The one-time capital injection, LaRouche explained, is only an emergency measure which needs to be followed by an immediate reorientation of the bank, back to its tradition which prevailed until 1989 under the leadership of Alfred Herrhausen. To actually oversee such an operation, a management committee must be set up to verify the legitimacy and the implications of the obligations, and finalize its work within a given timeframe. That committee should also draw up a new business plan, based on Herrhausen’s banking philosophy and exclusively oriented to the interests of the real economy of Germany.
Alfred Herrhausen was the last actually creative, moral industrial banker of Germany. He defended, among other things, the cancellation of the unpayable debt of developing countries, as well as the long-term credit financing of well-defined development projects. In December 1989, he planned to present in New York a plan for the industrialization of Poland, which was consistent with the criteria used by the Kreditanstalt für Wiederaufbau (KfW) for the post-1945 reconstruction of Germany, and would have offered a completely different perspective than the so-called “reform policy,” or shock therapy, of Jeffrey Sachs.
Herrhausen was assassinated on November 30, 1989 by the “Third Generation of the Red Army Fraction,” whose existence has yet to be proven to this day. It happened only two days after Chancellor Helmut Kohl, who counted Herrhausen among his closest advisors, had presented his ten-point program for gradually overcoming the division of Germany [between East and West]. The cui bono of the terrorist attack remains one of the most fateful issues in the modern history of Germany, and one which urgently needs to be clarified.

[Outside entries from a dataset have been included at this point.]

(** [write_volume]: lines 268-312.  The branch of the volumes of more than
    three dimensions ends on [return self], before [_update_register]. *)
Definition write_volume (self : nat) (vol : Volume) (series : Entity)
    (ref : option Entity) (multislice : bool) : M unit :=
  ds ← match ref with
       | None => mret (new_dataset "MRImage")
       | Some ref =>
           r0 ← lift (first_label ref);
           s0 ← lift (first_label series);
           ref_mgr ← (if decide (r0 = s0) then mret self
                      else root ← lift (folder_of r0); DataBaseDicom root);
           reg ← get_register ref_mgr;
           files ← lift (register_files reg ref);
           f0 ← lift (first_file files);
           read_dataset f0
       end;
  an ← destination self series;
  if decide (vol_ndim vol = 3) then
    acc ← fold_m (enumerate (vol_split vol)) (ds, an.1, [])
      (λ acc i_sl,
         let ds1 := set_volume acc.1.1 i_sl.2 multislice in
         _write_dataset self ds1 acc.1.2 (an.2 + 1 + Z.of_nat i_sl.1)%Z acc.2);
    _update_register self acc.2
  else
    fold_m (vol_separate vol) (ds, an.1, [], 0)
      (λ acc vt,
         fold_m (vol_split vt) acc
           (λ acc sl,
              let ds1 := set_volume acc.1.1.1 sl multislice in
              let ds2 := set_value ds1 (vol_dims sl) (vol_coords sl) in
              r ← _write_dataset self ds2 acc.1.1.2
                    (an.2 + 1 + Z.of_nat acc.2)%Z acc.1.2;
              mret (r, S acc.2)));;
    mret tt.

End Volumes.

(** ** A reading of the collaborators

    Used to run the methods on concrete folders. *)

Definition label_matches (l : Label) (desc uid : option Value) : bool :=
  bool_decide (desc = Some (VStr (label_desc l))
               ∨ uid = Some (VStr (label_desc l))).

Definition row_matches (e : Entity) (r : Row) : bool :=
  match e with
  | [_] => true
  | [_; p] => label_matches p (PatientName r) (PatientID r)
  | [_; p; st] =>
      label_matches p (PatientName r) (PatientID r)
      && label_matches st (StudyDescription r) (StudyInstanceUID r)
  | [_; p; st; se] =>
      label_matches p (PatientName r) (PatientID r)
      && label_matches st (StudyDescription r) (StudyInstanceUID r)
      && label_matches se (SeriesDescription r) (SeriesInstanceUID r)
  | _ => false
  end.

The fact is that Herrhausen’s successors introduced a fundamental paradigm change in the bank’s philosophy, which brought Deutsche Bank into the wild world of profit maximization at all costs, and also into countless unpunishable and punishable legal entanglements, which those responsible have avoided until now, mainly because of the “too big to fail” premises.
The transformation of Deutsche Bank into a global investment bank with the highest derivatives exposure, combined with the simultaneous credit crunch for German small and medium-sized enterprises, is symptomatic of the folly which has led to the current catastrophe.
We must now act with resolution, but not in the way Folkerts-Landau proposes, that is, not with more of the same medicine, which would certainly kill the patient. Although it has mainly operated over the past years out of London and New York, Deutsche Bank is too important for the German economy, and therefore for Germany, and ultimately for the fate of all of Europe. Its reorganization in the spirit of Alfred Herrhausen is not only the key to overcoming the banking crisis, but also for averting the acute danger of war.
Herrhausen’s assassination has gone unpunished. However, there exists “the dreaded might, that judges what is hid from sight,” which is the subject of Friedrich Schiller’s poem “Die Kraniche des Ibykus.” The Erinyes have begun their dreadful dance.1
It is now incumbent upon all those who, in addition to the family, have suffered from the assassination of Herrhausen, upon the representatives of the Mittelstand, of the German economy, and the institutional representatives of the German population, to honor his legacy and to seize the tremendous opportunity which is now offered to save Germany.
1. Friedrich Schiller, “Die Kraniche des Ibykus.”